“And what else?”
“They do in fact have an air force, as I told you they might.”
“It needed only this,” Janos muttered. “And the nature of it is…?”
“Apparently they have no airplanes like those of the USE’s air force. What they have instead are lighter-than-air craft.”
“Ah, yes. ‘Zeppelins,’ I think they’re called.”
“Not quite, Baron. I investigated the matter and discovered that zeppelins are difficult to make. They’re the best such craft, but there are many obstacles to overcome. On the simplest side is what are called ‘blimps.’ Those have roughly the same elongated shape but the big envelope that lifts them is like that of a balloon—without any internal structure. Just a big bag, basically, filled either with hot air or some kind of light gas.”

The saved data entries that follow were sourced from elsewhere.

(** ** What a call leaves alone *)

(** The clock position never decreases. *)
Lemma ticks_handle c w : (ticks w <= ticks (execM (handle env P c) w))%nat.
Proof.
  destruct c as [email name|code|].
  - rewrite handle_request_exec.
    destruct (request_exec email name w) as (_ & _ & Ht).
    etransitivity; [|exact Ht]. unfold execM.
    destruct (prepareP env email (default "" name) w); simpl; lia.
  - rewrite handle_validate_exec. unfold execM.
    destruct (validateP env code w); simpl; lia.
  - rewrite handle_stats_exec. simpl. lia.
Qed.

(** A record changes in two ways only: its code is issued again, or it is
    redeemed. *)
Lemma handle_keeps_invite c w code i :
  mapGet code (inviteCodes w) = Some i ->
  ~ issues c w code ->
  let after := mapGet code (inviteCodes (execM (handle env P c) w)) in
  after = Some i \/
  (c = CallValidate code /\ used i = false /\ readAt env w 0 <= expiresAt i /\
   after = Some (markUsed (readAt env w 1) i)).
Proof.
  intros Hget Hno. cbv zeta. destruct c as [email name|code'|]; simpl in Hno.
  - left. rewrite handle_request_exec.
    destruct (request_exec email name w) as (-> & _ & _).
    unfold evalM in Hno.
    destruct (prepareP env email (default "" name) w); simpl in *; try done.
    + rewrite mapGet_mapSet_ne; [done|]. congruence.
    + rewrite mapGet_mapSet_ne; [done|]. congruence.
  - rewrite handle_validate_exec. unfold execM.
    destruct (validateP env code' w) as [| | |j Hj Hu He]; simpl; auto.
    rewrite mapGet_mapSet.
    destruct (String.eqb_spec code' code) as [->|_]; [|by left].
    right. by simplify_eq.
  - left. by rewrite handle_stats_exec.
Qed.

(** A request entry changes only when its requester is granted a code. *)
Lemma handle_keeps_request c w email r :
  mapGet email (emailRequests w) = Some r ->
  ~ grants c w email ->
  mapGet email (emailRequests (execM (handle env P c) w)) = Some r.
Proof.
  intros Hget Hno. destruct c as [email' name|code'|]; simpl in Hno.
  - rewrite handle_request_exec.
    destruct (request_exec email' name w) as (_ & -> & _).
    unfold evalM in Hno.
    destruct (prepareP env email' (default "" name) w); simpl in *; try done.
    + rewrite mapGet_mapSet_ne; [done|]. intros ->. apply Hno. eauto.
    + rewrite mapGet_mapSet_ne; [done|]. intros ->. apply Hno. eauto.
  - rewrite handle_validate_exec. unfold execM.
    by destruct (validateP env code' w).
  - by rewrite handle_stats_exec.
Qed.

(** ** Redemption is single-use *)

Lemma used_stays w cs code i :
  mapGet code (inviteCodes w) = Some i -> used i = true ->
  neverIssues code cs w ->
  mapGet code (inviteCodes (execM (runCalls env P cs) w)) = Some i.
Proof.
  revert w. induction cs as [|c cs IH]; intros w Hget Hu Hn; [done|].
  destruct Hn as [Hc Hn]. rewrite runCalls_cons_exec. apply IH; [|done|done].
  destruct (handle_keeps_invite c w code i Hget Hc) as [H|(_ & Hf & _)];
    [done|congruence].
Qed.

(** C1: a code that was redeemed is refused with "already used" at every
    later attempt, whatever the clock shows and whatever calls come in
    between, as long as none of them issues the same code again. *)
Theorem redeem_once code e n cs w :
  evalM (validateInviteCode env code) w = ValidateOk e n ->
  neverIssues code cs (execM (validateInviteCode env code) w) ->
  evalM (validateInviteCode env code)
    (execM (runCalls env P cs) (execM (validateInviteCode env code) w)) =
  ValidateError msgAlreadyUsed.
Proof.
  unfold evalM, execM.
  destruct (validateP env code w) as [| | |i Hget Hu He]; try done.
  simpl. intros _ Hn.
  assert (Hi : mapGet code (inviteCodes (redeemed env code i w)) =
               Some (markUsed (readAt env w 1) i))
    by apply mapGet_mapSet_eq.
  pose proof (used_stays _ cs _ _ Hi eq_refl Hn) as Hs. unfold execM in Hs.
  by rewrite (validate_used env code _ _ Hs eq_refl).
Qed.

“So these are blimps, you’re saying?”
The doctor held up his hand in a staying gesture. “Give me a moment, please. Somewhere in the middle is a hybrid design. They are only partly rigid, with a much simpler structure than that of a zeppelin properly so-named. They have what amounts to a sort of keel, but most of the bag is left to its own shape. That is apparently what the Ottomans have.”
He opened a pouch hanging from his shoulder and dug out some papers. “I have some diagrams here, which I got by bribing a Turk cavalryman. I wouldn’t count too much on its precision, because it’s just something the man drew from memory. Still, it gives you an idea of what they look like.”
Janos spent a couple of minutes studying the diagrams. There was no point spending more time than that, since it was obvious from the drawings themselves that they were only approximations based on memory.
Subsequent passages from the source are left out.